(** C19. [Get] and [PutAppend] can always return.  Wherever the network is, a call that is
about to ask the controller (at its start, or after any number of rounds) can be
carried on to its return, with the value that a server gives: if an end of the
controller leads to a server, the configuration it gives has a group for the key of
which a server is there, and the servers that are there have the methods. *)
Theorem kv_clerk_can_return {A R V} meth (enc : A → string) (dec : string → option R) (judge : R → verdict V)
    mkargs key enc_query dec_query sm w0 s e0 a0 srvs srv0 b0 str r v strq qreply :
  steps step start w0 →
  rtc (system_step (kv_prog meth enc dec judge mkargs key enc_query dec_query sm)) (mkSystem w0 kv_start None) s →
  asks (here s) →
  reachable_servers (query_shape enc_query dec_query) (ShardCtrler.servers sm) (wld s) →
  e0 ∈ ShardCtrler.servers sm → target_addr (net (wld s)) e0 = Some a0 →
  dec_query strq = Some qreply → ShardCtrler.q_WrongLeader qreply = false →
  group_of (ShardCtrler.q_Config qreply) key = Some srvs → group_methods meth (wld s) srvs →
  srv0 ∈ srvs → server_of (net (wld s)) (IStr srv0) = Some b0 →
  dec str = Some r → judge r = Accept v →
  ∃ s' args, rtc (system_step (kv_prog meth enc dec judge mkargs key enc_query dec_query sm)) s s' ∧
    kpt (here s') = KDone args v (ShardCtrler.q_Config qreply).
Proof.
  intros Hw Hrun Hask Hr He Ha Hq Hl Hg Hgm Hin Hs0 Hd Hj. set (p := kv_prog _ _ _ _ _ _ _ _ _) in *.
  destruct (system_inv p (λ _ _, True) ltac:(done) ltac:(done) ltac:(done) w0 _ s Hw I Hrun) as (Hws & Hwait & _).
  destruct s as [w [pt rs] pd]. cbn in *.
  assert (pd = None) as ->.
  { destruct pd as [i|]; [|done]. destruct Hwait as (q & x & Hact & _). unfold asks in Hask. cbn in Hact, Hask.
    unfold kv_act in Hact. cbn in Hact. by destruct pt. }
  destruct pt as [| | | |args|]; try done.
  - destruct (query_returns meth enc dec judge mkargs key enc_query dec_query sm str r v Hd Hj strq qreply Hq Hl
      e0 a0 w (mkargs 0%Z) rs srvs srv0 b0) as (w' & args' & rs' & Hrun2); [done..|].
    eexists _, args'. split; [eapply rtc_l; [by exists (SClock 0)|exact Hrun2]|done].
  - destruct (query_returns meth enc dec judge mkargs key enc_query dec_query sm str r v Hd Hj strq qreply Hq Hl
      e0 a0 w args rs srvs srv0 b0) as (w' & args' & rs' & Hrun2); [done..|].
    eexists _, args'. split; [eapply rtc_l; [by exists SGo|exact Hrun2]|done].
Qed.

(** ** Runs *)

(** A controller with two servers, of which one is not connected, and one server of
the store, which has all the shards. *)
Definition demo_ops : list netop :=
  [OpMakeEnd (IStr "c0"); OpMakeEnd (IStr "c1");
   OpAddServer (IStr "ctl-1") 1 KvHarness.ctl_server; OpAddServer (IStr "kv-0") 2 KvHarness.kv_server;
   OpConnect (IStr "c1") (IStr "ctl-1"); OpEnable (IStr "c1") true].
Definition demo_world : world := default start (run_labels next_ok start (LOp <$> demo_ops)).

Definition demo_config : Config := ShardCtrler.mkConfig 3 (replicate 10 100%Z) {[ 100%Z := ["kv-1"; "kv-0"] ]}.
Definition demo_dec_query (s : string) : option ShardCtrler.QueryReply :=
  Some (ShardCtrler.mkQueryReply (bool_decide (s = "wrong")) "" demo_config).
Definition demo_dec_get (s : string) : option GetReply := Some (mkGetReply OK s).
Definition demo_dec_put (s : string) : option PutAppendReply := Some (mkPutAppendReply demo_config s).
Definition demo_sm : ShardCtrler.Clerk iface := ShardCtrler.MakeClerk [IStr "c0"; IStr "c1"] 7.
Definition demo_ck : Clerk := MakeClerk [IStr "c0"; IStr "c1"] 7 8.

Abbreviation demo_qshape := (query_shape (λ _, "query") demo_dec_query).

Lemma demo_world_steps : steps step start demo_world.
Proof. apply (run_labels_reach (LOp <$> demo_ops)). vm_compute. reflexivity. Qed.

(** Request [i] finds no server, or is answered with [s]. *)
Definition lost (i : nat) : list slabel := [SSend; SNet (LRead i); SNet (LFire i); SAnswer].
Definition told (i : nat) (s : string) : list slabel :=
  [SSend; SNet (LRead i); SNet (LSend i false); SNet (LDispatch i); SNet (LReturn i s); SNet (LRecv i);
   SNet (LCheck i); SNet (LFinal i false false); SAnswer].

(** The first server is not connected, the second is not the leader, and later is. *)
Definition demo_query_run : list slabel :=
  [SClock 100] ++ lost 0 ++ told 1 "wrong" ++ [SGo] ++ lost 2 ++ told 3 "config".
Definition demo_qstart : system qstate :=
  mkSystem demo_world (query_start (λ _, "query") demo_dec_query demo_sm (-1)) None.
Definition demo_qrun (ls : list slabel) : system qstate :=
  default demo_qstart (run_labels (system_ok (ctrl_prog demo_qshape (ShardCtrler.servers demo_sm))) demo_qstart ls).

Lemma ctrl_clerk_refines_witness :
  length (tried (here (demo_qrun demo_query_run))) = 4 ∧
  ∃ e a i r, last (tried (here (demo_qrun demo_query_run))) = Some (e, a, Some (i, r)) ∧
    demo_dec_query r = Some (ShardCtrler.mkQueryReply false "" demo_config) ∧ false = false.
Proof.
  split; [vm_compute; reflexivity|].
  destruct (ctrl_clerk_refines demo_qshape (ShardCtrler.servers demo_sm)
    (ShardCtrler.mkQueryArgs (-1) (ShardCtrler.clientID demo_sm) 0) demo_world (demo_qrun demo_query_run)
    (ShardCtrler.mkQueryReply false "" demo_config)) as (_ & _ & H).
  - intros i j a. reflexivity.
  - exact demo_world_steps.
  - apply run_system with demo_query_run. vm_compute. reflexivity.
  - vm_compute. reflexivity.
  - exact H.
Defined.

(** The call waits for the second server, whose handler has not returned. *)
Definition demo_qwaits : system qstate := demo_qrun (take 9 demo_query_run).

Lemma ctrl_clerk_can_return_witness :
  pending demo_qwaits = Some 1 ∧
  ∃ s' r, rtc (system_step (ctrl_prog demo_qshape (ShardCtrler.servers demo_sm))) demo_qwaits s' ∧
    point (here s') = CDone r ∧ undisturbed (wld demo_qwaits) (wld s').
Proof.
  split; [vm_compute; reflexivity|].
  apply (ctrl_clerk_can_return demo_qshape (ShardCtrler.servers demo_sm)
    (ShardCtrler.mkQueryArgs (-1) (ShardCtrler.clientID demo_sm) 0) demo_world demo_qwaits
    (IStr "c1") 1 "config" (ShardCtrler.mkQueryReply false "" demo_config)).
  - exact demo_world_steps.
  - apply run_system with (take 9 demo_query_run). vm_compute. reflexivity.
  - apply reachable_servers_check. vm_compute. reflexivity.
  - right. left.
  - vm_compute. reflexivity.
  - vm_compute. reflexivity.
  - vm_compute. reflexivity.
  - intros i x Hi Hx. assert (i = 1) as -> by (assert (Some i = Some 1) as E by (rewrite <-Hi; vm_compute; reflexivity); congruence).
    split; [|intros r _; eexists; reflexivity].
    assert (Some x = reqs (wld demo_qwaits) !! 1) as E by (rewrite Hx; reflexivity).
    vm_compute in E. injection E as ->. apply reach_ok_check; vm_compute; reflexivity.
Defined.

* * *

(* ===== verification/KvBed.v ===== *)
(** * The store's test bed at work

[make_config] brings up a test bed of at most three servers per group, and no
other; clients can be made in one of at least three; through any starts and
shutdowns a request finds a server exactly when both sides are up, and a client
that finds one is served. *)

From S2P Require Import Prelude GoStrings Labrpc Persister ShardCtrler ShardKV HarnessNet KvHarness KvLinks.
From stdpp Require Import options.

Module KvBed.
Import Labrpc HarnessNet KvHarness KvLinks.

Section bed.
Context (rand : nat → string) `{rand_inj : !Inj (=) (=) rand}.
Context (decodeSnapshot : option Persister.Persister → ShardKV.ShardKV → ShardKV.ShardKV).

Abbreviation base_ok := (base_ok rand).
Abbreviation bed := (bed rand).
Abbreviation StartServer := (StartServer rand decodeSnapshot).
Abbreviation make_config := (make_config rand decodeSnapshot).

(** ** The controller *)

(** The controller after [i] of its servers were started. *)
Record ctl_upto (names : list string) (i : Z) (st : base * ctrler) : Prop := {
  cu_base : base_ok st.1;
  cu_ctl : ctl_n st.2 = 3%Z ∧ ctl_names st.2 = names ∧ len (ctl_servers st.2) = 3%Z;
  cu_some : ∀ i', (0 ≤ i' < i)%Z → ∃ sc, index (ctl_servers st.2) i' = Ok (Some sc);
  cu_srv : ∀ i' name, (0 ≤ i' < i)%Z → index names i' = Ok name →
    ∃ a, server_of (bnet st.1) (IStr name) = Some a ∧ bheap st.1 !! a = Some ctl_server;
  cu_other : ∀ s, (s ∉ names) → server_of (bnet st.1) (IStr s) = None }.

--

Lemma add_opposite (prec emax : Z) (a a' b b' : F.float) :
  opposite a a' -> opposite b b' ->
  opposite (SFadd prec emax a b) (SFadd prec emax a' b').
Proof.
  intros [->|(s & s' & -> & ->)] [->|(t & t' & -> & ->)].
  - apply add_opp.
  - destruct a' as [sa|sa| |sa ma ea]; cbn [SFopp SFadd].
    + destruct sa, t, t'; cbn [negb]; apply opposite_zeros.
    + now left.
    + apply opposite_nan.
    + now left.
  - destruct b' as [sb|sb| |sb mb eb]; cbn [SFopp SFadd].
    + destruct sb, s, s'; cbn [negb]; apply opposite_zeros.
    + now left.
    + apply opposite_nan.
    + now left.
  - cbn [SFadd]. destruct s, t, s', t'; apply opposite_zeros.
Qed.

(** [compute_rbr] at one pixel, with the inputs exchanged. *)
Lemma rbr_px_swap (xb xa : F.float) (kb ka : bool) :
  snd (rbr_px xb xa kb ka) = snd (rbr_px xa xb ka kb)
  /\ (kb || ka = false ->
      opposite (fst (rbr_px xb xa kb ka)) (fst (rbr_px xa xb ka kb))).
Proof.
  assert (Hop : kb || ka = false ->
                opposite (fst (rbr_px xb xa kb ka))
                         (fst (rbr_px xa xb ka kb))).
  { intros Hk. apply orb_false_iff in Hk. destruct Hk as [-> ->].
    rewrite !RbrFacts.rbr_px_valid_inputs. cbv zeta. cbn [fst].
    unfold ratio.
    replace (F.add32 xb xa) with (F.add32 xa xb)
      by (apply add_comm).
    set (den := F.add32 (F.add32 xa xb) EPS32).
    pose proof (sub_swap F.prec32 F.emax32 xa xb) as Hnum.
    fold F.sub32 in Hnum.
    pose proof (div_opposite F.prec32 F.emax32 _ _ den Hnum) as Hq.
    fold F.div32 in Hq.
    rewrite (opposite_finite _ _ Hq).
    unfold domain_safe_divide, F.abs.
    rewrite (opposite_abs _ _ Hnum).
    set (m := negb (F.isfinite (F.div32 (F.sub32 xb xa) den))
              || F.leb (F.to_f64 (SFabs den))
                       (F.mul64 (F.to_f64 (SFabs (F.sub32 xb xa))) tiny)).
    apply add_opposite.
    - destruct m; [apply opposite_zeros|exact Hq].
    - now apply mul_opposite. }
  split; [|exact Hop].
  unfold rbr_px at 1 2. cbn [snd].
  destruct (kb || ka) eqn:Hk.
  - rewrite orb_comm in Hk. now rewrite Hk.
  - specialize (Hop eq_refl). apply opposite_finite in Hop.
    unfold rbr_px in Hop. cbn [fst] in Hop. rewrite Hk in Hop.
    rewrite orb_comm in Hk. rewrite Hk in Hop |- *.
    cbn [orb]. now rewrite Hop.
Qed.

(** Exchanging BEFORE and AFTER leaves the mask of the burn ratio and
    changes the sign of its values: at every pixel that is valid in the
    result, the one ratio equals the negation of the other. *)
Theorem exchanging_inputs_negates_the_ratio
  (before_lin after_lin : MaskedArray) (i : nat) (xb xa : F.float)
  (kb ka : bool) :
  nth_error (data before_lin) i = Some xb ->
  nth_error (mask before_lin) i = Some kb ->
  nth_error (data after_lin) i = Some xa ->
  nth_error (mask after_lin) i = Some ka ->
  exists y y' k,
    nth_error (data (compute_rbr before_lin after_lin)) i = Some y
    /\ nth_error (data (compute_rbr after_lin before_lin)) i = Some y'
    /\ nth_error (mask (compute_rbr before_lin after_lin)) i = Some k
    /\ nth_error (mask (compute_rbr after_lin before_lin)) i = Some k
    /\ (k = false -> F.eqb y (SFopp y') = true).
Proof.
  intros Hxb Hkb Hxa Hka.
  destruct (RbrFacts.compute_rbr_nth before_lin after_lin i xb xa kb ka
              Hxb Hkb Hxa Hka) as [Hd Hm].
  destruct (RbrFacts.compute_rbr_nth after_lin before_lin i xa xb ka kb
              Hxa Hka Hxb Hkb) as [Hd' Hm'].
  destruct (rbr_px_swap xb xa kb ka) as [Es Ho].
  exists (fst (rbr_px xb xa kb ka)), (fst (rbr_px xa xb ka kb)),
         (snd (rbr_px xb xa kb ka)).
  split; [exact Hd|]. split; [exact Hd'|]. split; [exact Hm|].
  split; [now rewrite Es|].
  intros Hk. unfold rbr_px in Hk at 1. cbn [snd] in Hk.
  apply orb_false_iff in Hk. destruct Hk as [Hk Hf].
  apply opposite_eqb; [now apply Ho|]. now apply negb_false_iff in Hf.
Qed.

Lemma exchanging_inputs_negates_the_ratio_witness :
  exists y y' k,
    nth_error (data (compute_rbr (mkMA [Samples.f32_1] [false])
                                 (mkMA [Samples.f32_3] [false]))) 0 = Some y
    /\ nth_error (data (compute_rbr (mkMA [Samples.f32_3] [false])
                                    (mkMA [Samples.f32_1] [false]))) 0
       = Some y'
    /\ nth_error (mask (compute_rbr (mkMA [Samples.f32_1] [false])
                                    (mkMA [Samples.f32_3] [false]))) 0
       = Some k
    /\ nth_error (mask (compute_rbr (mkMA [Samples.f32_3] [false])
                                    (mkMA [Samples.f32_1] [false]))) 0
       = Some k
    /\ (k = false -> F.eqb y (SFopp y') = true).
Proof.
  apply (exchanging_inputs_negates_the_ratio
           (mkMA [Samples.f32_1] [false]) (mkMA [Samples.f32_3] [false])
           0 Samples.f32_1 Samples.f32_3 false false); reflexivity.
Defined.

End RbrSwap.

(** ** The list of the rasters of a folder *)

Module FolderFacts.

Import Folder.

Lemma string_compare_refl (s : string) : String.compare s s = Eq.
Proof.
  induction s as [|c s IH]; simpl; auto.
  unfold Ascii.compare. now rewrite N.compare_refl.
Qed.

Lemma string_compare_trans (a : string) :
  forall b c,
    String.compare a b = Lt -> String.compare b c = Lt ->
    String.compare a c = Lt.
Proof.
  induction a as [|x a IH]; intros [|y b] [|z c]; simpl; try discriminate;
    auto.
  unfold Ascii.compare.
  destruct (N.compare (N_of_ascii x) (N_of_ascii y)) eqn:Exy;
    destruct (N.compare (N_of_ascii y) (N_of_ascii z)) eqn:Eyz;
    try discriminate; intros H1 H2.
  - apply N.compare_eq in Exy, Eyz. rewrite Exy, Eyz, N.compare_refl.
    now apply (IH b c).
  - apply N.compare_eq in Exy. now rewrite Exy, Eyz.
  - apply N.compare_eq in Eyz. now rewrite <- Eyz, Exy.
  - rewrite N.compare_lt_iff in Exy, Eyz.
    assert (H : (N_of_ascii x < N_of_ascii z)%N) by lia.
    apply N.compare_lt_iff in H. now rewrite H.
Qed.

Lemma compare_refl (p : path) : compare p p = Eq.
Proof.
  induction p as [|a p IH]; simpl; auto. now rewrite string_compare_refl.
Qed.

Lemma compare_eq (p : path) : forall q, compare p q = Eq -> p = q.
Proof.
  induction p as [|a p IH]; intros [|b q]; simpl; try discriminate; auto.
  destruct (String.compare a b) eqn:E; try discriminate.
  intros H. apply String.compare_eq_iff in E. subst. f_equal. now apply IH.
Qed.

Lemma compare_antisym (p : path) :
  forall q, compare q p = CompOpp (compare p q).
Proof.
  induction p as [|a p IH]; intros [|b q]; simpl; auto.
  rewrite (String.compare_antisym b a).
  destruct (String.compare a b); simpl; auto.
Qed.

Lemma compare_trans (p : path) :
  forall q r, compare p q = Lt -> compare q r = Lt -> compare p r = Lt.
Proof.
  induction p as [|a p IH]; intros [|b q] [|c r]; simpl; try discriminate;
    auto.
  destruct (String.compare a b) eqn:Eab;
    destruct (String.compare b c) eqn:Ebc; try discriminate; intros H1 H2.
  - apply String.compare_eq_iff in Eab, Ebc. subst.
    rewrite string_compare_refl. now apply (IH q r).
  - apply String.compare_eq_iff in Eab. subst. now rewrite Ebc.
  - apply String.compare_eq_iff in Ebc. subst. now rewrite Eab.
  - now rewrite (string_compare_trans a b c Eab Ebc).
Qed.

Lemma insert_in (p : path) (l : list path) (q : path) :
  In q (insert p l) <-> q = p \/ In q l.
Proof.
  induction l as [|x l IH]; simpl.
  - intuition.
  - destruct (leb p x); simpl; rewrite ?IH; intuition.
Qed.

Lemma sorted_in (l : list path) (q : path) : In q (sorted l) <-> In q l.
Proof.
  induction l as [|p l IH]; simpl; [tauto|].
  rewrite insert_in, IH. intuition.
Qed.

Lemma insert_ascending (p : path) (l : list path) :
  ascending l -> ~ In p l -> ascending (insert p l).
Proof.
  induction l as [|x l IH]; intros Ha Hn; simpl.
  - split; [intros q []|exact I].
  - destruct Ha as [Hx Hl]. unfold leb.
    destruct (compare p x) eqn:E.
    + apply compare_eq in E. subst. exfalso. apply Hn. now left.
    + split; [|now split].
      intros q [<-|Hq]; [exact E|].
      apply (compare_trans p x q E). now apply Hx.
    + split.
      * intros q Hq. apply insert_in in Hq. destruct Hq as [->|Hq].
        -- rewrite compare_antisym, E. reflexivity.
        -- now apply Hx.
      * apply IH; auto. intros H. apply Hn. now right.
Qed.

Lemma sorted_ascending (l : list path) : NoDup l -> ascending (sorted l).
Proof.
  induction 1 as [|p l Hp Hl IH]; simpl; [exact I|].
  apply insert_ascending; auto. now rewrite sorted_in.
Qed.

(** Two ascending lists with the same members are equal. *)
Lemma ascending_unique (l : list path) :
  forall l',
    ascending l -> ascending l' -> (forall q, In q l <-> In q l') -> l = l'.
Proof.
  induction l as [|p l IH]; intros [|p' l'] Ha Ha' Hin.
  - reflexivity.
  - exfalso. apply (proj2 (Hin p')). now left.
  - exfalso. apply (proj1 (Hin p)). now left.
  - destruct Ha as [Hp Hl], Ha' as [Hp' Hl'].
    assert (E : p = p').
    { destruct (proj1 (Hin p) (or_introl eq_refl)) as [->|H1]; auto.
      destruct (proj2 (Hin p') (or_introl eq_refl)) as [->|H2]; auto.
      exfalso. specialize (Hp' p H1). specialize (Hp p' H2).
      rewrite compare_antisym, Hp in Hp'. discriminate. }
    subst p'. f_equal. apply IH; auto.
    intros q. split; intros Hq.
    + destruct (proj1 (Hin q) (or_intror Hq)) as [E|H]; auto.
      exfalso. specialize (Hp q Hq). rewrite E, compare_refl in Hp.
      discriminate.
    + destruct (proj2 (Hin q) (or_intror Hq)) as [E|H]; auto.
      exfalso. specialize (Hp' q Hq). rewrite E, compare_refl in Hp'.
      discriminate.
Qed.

The task: Go through the material above and output exactly the lines from the one containing "(** C19. [Get]" through the one containing "which a server".

Response to the task:
(** C19. [Get] and [PutAppend] can always return.  Wherever the network is, a call that is
about to ask the controller (at its start, or after any number of rounds) can be
carried on to its return, with the value that a server gives: if an end of the
controller leads to a server, the configuration it gives has a group for the key of
which a server is there, and the servers that are there have the methods. *)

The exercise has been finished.